Problem to solve: Exactly the lines from the one with "(** Submitting commands" to the end of the entries should appear in your answer, retyped word for word.

Stored data:
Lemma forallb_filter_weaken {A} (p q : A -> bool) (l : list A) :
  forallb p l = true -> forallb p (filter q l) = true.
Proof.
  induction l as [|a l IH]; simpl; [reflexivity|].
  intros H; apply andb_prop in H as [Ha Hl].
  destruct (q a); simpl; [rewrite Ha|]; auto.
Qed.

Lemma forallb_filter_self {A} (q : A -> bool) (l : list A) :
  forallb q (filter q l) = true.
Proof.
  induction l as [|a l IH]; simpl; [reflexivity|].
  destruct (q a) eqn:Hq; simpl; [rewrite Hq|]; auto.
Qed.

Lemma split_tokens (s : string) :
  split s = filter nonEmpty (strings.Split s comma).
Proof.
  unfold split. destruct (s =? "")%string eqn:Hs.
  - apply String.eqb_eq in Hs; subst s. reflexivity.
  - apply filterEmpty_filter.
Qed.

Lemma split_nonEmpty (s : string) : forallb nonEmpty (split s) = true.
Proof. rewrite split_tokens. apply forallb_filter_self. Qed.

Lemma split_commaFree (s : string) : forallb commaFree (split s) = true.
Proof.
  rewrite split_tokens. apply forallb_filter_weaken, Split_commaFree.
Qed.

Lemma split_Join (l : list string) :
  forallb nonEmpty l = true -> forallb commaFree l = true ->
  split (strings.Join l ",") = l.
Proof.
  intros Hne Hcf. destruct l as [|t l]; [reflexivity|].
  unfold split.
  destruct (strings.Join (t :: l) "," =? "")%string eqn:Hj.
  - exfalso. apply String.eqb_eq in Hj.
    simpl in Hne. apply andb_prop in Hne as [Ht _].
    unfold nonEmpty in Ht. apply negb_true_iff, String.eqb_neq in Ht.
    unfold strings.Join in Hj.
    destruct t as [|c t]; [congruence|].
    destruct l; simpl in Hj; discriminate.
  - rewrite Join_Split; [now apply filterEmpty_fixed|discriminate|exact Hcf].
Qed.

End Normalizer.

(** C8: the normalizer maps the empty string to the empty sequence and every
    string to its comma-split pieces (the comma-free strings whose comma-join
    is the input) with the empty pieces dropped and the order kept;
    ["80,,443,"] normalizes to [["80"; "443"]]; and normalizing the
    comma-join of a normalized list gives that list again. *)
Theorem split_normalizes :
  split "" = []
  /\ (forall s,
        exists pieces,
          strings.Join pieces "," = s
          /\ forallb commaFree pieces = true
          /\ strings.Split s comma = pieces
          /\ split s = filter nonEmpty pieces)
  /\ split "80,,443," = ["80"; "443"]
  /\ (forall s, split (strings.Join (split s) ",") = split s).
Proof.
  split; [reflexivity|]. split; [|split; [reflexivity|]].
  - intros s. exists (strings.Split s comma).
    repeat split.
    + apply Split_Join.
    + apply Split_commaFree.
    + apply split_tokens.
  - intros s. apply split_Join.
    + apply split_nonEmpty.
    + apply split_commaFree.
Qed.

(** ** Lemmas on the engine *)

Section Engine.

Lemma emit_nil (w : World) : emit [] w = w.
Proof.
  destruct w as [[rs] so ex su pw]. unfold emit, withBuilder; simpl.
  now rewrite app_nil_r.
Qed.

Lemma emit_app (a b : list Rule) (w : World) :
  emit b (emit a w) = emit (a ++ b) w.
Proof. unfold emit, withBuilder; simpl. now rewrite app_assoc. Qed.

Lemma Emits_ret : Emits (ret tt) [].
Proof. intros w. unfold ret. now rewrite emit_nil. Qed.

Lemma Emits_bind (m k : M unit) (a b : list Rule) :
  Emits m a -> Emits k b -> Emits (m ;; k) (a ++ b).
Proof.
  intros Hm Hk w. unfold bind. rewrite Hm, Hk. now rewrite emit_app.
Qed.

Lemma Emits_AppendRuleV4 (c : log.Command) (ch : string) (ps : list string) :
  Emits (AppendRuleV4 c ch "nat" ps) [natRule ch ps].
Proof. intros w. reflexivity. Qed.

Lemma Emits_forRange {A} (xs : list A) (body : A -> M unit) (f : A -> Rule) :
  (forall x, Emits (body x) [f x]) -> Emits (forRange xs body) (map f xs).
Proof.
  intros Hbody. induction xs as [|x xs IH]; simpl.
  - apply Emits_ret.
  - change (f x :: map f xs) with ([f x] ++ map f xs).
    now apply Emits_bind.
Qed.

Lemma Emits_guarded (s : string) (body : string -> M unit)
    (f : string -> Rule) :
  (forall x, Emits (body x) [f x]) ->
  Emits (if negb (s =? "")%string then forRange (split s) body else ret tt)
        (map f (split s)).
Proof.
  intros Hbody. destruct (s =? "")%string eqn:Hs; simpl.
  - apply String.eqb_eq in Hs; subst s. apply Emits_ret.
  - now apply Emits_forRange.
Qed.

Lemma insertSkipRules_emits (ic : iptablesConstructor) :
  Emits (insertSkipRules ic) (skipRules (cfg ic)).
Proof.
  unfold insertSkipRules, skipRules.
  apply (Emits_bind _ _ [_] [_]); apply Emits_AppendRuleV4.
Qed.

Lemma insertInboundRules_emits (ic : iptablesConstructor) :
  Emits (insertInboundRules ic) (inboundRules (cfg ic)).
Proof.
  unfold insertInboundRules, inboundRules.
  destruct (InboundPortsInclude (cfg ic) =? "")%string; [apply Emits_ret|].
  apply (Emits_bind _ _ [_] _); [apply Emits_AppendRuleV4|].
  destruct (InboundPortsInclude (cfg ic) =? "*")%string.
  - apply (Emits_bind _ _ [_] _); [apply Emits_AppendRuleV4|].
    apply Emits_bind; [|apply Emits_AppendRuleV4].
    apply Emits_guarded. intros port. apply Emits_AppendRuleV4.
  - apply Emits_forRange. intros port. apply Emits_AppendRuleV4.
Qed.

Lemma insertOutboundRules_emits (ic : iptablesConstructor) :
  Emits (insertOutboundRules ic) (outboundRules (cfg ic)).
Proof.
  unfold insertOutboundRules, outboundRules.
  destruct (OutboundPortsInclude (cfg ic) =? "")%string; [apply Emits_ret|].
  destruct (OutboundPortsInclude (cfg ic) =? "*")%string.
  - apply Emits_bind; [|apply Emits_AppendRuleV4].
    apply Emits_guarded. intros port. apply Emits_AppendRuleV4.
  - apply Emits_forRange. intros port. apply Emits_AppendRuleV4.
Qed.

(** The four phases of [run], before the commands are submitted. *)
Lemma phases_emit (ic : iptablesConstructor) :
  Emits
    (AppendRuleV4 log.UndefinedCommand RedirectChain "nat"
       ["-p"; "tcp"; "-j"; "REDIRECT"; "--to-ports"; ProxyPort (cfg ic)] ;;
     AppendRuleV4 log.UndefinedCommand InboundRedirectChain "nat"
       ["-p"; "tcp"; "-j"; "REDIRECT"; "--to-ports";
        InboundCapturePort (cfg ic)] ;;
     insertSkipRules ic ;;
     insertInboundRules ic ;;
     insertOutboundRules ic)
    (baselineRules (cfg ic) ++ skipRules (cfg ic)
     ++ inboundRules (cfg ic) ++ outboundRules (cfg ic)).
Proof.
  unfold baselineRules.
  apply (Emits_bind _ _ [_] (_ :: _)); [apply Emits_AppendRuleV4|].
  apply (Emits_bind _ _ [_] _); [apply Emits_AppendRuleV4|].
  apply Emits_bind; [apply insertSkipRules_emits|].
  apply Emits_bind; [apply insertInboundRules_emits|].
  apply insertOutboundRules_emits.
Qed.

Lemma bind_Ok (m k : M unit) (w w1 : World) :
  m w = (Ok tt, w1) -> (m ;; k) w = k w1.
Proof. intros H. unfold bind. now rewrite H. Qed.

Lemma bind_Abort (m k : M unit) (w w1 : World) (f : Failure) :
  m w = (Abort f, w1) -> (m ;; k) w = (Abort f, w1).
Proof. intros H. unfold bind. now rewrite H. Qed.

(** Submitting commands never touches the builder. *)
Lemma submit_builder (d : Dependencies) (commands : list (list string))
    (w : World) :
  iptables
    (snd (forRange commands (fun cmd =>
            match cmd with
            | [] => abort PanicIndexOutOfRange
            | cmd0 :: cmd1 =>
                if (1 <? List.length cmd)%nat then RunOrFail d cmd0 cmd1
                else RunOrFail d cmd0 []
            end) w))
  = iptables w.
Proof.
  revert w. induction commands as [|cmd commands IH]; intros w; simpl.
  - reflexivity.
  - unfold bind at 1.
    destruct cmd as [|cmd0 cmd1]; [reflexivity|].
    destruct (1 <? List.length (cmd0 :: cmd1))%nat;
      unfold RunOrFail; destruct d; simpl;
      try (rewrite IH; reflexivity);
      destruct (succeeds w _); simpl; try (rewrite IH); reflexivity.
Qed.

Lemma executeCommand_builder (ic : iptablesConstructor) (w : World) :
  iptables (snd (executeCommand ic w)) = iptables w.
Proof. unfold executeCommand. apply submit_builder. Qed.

Final answer:
(** Submitting commands never touches the builder. *)
Lemma submit_builder (d : Dependencies) (commands : list (list string))
    (w : World) :
  iptables
    (snd (forRange commands (fun cmd =>
            match cmd with
            | [] => abort PanicIndexOutOfRange
            | cmd0 :: cmd1 =>
                if (1 <? List.length cmd)%nat then RunOrFail d cmd0 cmd1
                else RunOrFail d cmd0 []
            end) w))
  = iptables w.
Proof.
  revert w. induction commands as [|cmd commands IH]; intros w; simpl.
  - reflexivity.
  - unfold bind at 1.
    destruct cmd as [|cmd0 cmd1]; [reflexivity|].
    destruct (1 <? List.length (cmd0 :: cmd1))%nat;
      unfold RunOrFail; destruct d; simpl;
      try (rewrite IH; reflexivity);
      destruct (succeeds w _); simpl; try (rewrite IH); reflexivity.
Qed.

Lemma executeCommand_builder (ic : iptablesConstructor) (w : World) :
  iptables (snd (executeCommand ic w)) = iptables w.
Proof. unfold executeCommand. apply submit_builder. Qed.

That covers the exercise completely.